## What you have to do:
Pick out every line in the data below that holds "export".

## The input:
(** C36: A load reads the byte of the program's page, wherever the page is.  For
    an address in the process's space the load returns the byte that the page
    holds, in memory, in swap or in its file, and changes the contents of no
    page of any process; the only exceptions, both for pages that are not in
    memory, are that the process is killed because memory for the bookkeeping
    is gone or the file is shorter than the page says, and that the kernel
    panics because nothing can be evicted.  An address with no page reads zero
    from a new page when it looks like a stack access, and otherwise kills the
    process and changes nothing.  Two attempts always suffice. *)
Theorem user_load_correct s T A x va esp :
  vm_ok ram s T A → procs s !! running s = Some x → pagedir x ≠ 0 → 0 ≤ va < PHYS_BASE →
  match user_page s va with
  | Some (pl, p) =>
      (user_load ram out_of_memory va esp s = Err KernelPanic ∧ p_kpage p = 0 ∧ exhausted s A) ∨
      (∃ s' T' A', user_load ram out_of_memory va esp s = Ok (None, s') ∧ p_kpage p = 0 ∧ starved out_of_memory s p ∧
        vm_ok ram s' T' A' ∧ preserves (Some pl) s s') ∨
      ∃ b s' T' A', user_load ram out_of_memory va esp s = Ok (Some b, s') ∧ value s p !! Z.to_nat (pg_ofs va) = Some b ∧
        vm_ok ram s' T' A' ∧ preserves None s s'
  | None =>
      if page_is_stack_access va esp then
        (user_load ram out_of_memory va esp s = Err KernelPanic ∧ ¬ page_free (pal (mach s)) true) ∨
        (∃ s' T' A', user_load ram out_of_memory va esp s = Ok (None, s') ∧ no_stack out_of_memory s ∧ vm_ok ram s' T' A' ∧ extends s s') ∨
        ∃ s' T' A' pl p, user_load ram out_of_memory va esp s = Ok (Some 0, s') ∧ vm_ok ram s' T' A' ∧ extends s s' ∧
          user_page s' va = Some (pl, p) ∧ value s' p = replicate 4096 0
      else ∃ s', user_load ram out_of_memory va esp s = Ok (None, s') ∧ vm_ok ram s' T A ∧ preserves None s s'
  end.
Proof.
  intros H Hx Hpd Hva. unfold user_load. destruct (user_page s va) as [[pl p]|] eqn:Hu.
  - destruct (user_access_page ram out_of_memory s T A x va false esp pl p H Hx Hpd Hva Hu ltac:(done))
      as [[E Hex]|[(s' & T' & A' & E & Hk & Hst & H' & P' & _)|(s' & T' & A' & p' & E & H' & P' & _ & Hu' & Hk' & Hv & _)]].
    + left. split; [by apply st_step_err | done].
    + right. left. exists s', T', A'. by rewrite (st_step _ E).
    + right. right. destruct (value_length s' T' A' pl p' va H' Hu' Hk') as (b & Hb & El). exists b, s', T', A'.
      rewrite (st_step _ E), st_get_step, (st_lift_step _ _ _ _ El), <-Hv. done.
  - pose proof (user_access_none ram out_of_memory s T A x va false esp H Hx Hpd Hva Hu) as Hn. destruct (page_is_stack_access va esp).
    + destruct Hn as [[E Hex]|[(s' & T' & A' & E & Hst & H' & P' & _)|(s' & T' & A' & pl & p & y & E & H' & X & _ & Hu' & Hk' & Hv & _)]].
      * left. split; [by apply st_step_err | done].
      * right. left. exists s', T', A'. by rewrite (st_step _ E).
      * right. right. destruct (value_length s' T' A' pl p va H' Hu' Hk') as (b & Hb & El). exists s', T', A', pl, p.
        rewrite Hv in Hb. apply lookup_replicate in Hb as [-> _].
        rewrite (st_step _ E), st_get_step, (st_lift_step _ _ _ _ El). done.
    + destruct Hn as (s' & E & H' & P' & _). exists s'. by rewrite (st_step _ E).
Qed.

(** The byte [b] is written to the page at [va], no other page changes. *)
Definition stored s s' (va b : Z) (pl : loc) (l : list Z) : Prop :=
  ∃ p', user_page s' va = Some (pl, p') ∧ value s' p' = <[Z.to_nat (pg_ofs va) := u8 b]> l.

Lemma store_done s T A x va b pl p :
  vm_ok ram s T A → user_page s va = Some (pl, p) → procs s !! running s = Some x → p_kpage p ≠ 0 →
  (∀ n, entry A (pagedir x) (pg_no (p_upage p)) = Some n → m_dirty n = true) →
  ∃ s', on_memory (λ m, store m (p_kpage p + pg_ofs va) (u8 b)) s = Ok (tt, s') ∧ vm_ok ram s' T A ∧ preserves (Some pl) s s' ∧
    stored s s' va b pl (value s p).
Proof.
  intros H Hu Hx Hk Hd. pose proof (user_page_Some _ _ _ _ Hu) as [Hs Hp].
  rewrite pg_ofs_eq. pose proof (Z.mod_pos_bound va 4096 ltac:(lia)) as Hm.
  destruct (vm_ok_store ram s T A x pl p (running s) _ (Z.to_nat (va `mod` 4096)) (u8 b) H Hs Hp Hx Hk Hd) as (E & H' & P' & Hv); [lia | apply u8_range |].
  rewrite Z2Nat.id in * by lia. eexists. split; [exact E |]. split; [exact H' |]. split; [exact P' |]. exists p.
  rewrite pg_ofs_eq. split; [exact Hu | exact Hv].
Qed.

(** C37: A store changes one byte of one page.  It writes the byte at the address
    into the program's page when the page is writable, and no other byte of any
    page of any process; a store to a page that is not writable, or to an
    address with no page that is not a stack access, kills the process and
    changes nothing; otherwise it fails only as loads do. *)
Theorem user_store_correct s T A x va b esp :
  vm_ok ram s T A → procs s !! running s = Some x → pagedir x ≠ 0 → 0 ≤ va < PHYS_BASE →
  match user_page s va with
  | Some (pl, p) =>
      if p_writable p then
        (user_store ram out_of_memory va b esp s = Err KernelPanic ∧ p_kpage p = 0 ∧ exhausted s A) ∨
        (∃ s' T' A', user_store ram out_of_memory va b esp s = Ok (None, s') ∧ p_kpage p = 0 ∧ starved out_of_memory s p ∧
          vm_ok ram s' T' A' ∧ preserves (Some pl) s s') ∨
        ∃ s' T' A', user_store ram out_of_memory va b esp s = Ok (Some tt, s') ∧ vm_ok ram s' T' A' ∧ preserves (Some pl) s s' ∧
          stored s s' va b pl (value s p)
      else ∃ s', user_store ram out_of_memory va b esp s = Ok (None, s') ∧ vm_ok ram s' T A ∧ preserves None s s'
  | None =>
      if page_is_stack_access va esp then
        (user_store ram out_of_memory va b esp s = Err KernelPanic ∧ ¬ page_free (pal (mach s)) true) ∨
        (∃ s' T' A', user_store ram out_of_memory va b esp s = Ok (None, s') ∧ no_stack out_of_memory s ∧ vm_ok ram s' T' A' ∧ extends s s') ∨
        ∃ s1 s' T' A' pl, user_store ram out_of_memory va b esp s = Ok (Some tt, s') ∧ vm_ok ram s' T' A' ∧ extends s s1 ∧
          preserves (Some pl) s1 s' ∧ stored s s' va b pl (replicate 4096 0)
      else ∃ s', user_store ram out_of_memory va b esp s = Ok (None, s') ∧ vm_ok ram s' T A ∧ preserves None s s'
  end.
Proof.
  intros H Hx Hpd Hva. unfold user_store. destruct (user_page s va) as [[pl p]|] eqn:Hu.
  - destruct (p_writable p) eqn:Hw.
    2: { destruct (user_access_readonly ram out_of_memory s T A x va esp pl p H Hx Hpd Hva Hu Hw) as (s' & E & H' & P' & _).
         exists s'. by rewrite (st_step _ E). }
    destruct (user_access_page ram out_of_memory s T A x va true esp pl p H Hx Hpd Hva Hu ltac:(done))
      as [[E Hex]|[(s' & T' & A' & E & Hk & Hst & H' & P' & _)|(s' & T' & A' & p' & E & H' & P' & _ & Hu' & Hk' & Hv & Hd)]].
    + left. split; [by apply st_step_err | done].
    + right. left. exists s', T', A'. by rewrite (st_step _ E).
    + right. right. destruct (store_done s' T' A' x va b pl p' H' Hu') as (s2 & E2 & H2 & P2 & S2); [| done | by apply Hd |].
      { by rewrite (k_procs _ _ _ P'), (k_running _ _ _ P'). }
      exists s2, T', A'. rewrite (st_step _ E), (st_step _ E2), <-Hv. split; [done |]. split; [done |].
      split; [| exact S2]. eapply preserves_trans; [by apply preserves_weaken | done].
  - pose proof (user_access_none ram out_of_memory s T A x va true esp H Hx Hpd Hva Hu) as Hn. destruct (page_is_stack_access va esp).
    + destruct Hn as [[E Hex]|[(s' & T' & A' & E & Hst & H' & P' & _)|(s' & T' & A' & pl & p & y & E & H' & X & _ & Hu' & Hk' & Hv & Hy & Hd)]].
      * left. split; [by apply st_step_err | done].
      * right. left. exists s', T', A'. by rewrite (st_step _ E).
      * right. right. destruct (store_done s' T' A' y va b pl p H' Hu' Hy Hk' (Hd eq_refl)) as (s2 & E2 & H2 & P2 & S2).
        exists s', s2, T', A', pl. rewrite (st_step _ E), (st_step _ E2). rewrite Hv in S2. done.
    + destruct Hn as (s' & E & H' & P' & _). exists s'. by rewrite (st_step _ E).
Qed.

(** C38: Eviction is the second-chance rule, and it loses nothing.  The victim is
    the first frame from the clock hand on that is not pinned, has a page and
    whose page was not used since the hand last passed; when all were used, the
    first that may be evicted at all.  The kernel panics when there is none,
    and otherwise only when swap is full.  The page of the frame returned
    belongs to no process any more, the hand is at the frame behind the victim,
    and every page of every process still holds what it held. *)
Theorem frame_evict_second_chance flags s T A :
  vm_ok ram s T A →
  match second_chance s A with
  | None => frame_evict flags s = Err KernelPanic ∧ ∀ x, x ∈ Frame_list s → evictable s x = false
  | Some x => ∃ f, frames s !! x = Some f ∧ evictable s x = true ∧
      ((frame_evict flags s = Err KernelPanic ∧
        ∀ j, 0 ≤ j < bit_cnt (Swap_bitmap (swap_state s)) → slot_used (swap_state s) j) ∨
       ∃ s' A', frame_evict flags s = Ok (f_kpage f, s') ∧ vm_ok ram s' T A' ∧ preserves None s s' ∧ loose s' (f_kpage f) ∧
         Frame_list s' = drop_elem x (Frame_list s) ∧ Clock_hand s' = hand_next (Frame_list s) x ∧
         (has_flag flags PAL_ZERO = true → frame_bytes s' (f_kpage f) = replicate 4096 0))
  end.
Proof.
  clear out_of_memory. intros H. pose proof (frame_evict_ok ram flags s T A H) as Hev. destruct (second_chance s A) as [x|] eqn:Ex.
  - destruct Hev as (f & Hf & Hev). exists f. split; [done |]. split.
    + unfold second_chance in Ex. destruct (first_of _ _) eqn:E in Ex;
        apply first_of_Some in E || apply first_of_Some in Ex; [| tauto]. injection Ex as ->. by destruct E as [[? _]%andb_prop _].
    + destruct Hev as [?|(s' & A' & E & H' & P' & Ev & Hl & Hz)]; [by left | right]. exists s', A'.
      split_and!; try done; apply Ev.
  - split; [done |]. intros x Hx. unfold second_chance in Ex. destruct (first_of (λ _, _ && _) _); [done |].
    rewrite first_of_None in Ex. apply Ex. by apply rotation_elem.
Qed.
End theorems.

(** ** A process with one page of a file *)

(** Files kept in memory, by address. *)
Definition ramfiles : Type := gmap loc (list Z).

#[export] Instance ramfiles_store : FileStore ramfiles := {|
  store_read_at := λ f size ofs s,
    Ok (match s !! f with Some b => take (Z.to_nat size) (drop (Z.to_nat ofs) b) | None => [] end, s);
  store_write_at := λ f l size ofs s, Ok (0, s);
  store_length := λ f s, Ok (match s !! f with Some b => Z.of_nat (length b) | None => 0 end, s);
  store_reopen := λ f s, Ok (Some f, s);
  store_close := λ _ s, Ok (tt, s);
|}.

#[export, refine] Instance ramfiles_laws : FileStoreLaws ramfiles := {|
  store_ok := λ s, map_Forall (λ _ b, Forall is_byte b) s;
  store_bytes := λ s f, s !! f;
|}.
Proof.
  - intros s f b Hs Hf. exact (Hs f b Hf).
  - intros s f b size ofs Hs Hf Hofs Hsize. exists s. unfold store_read_at. cbn. by rewrite Hf.
Defined.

## Expected output:
#[export] Instance ramfiles_store : FileStore ramfiles := {|
#[export, refine] Instance ramfiles_laws : FileStoreLaws ramfiles := {|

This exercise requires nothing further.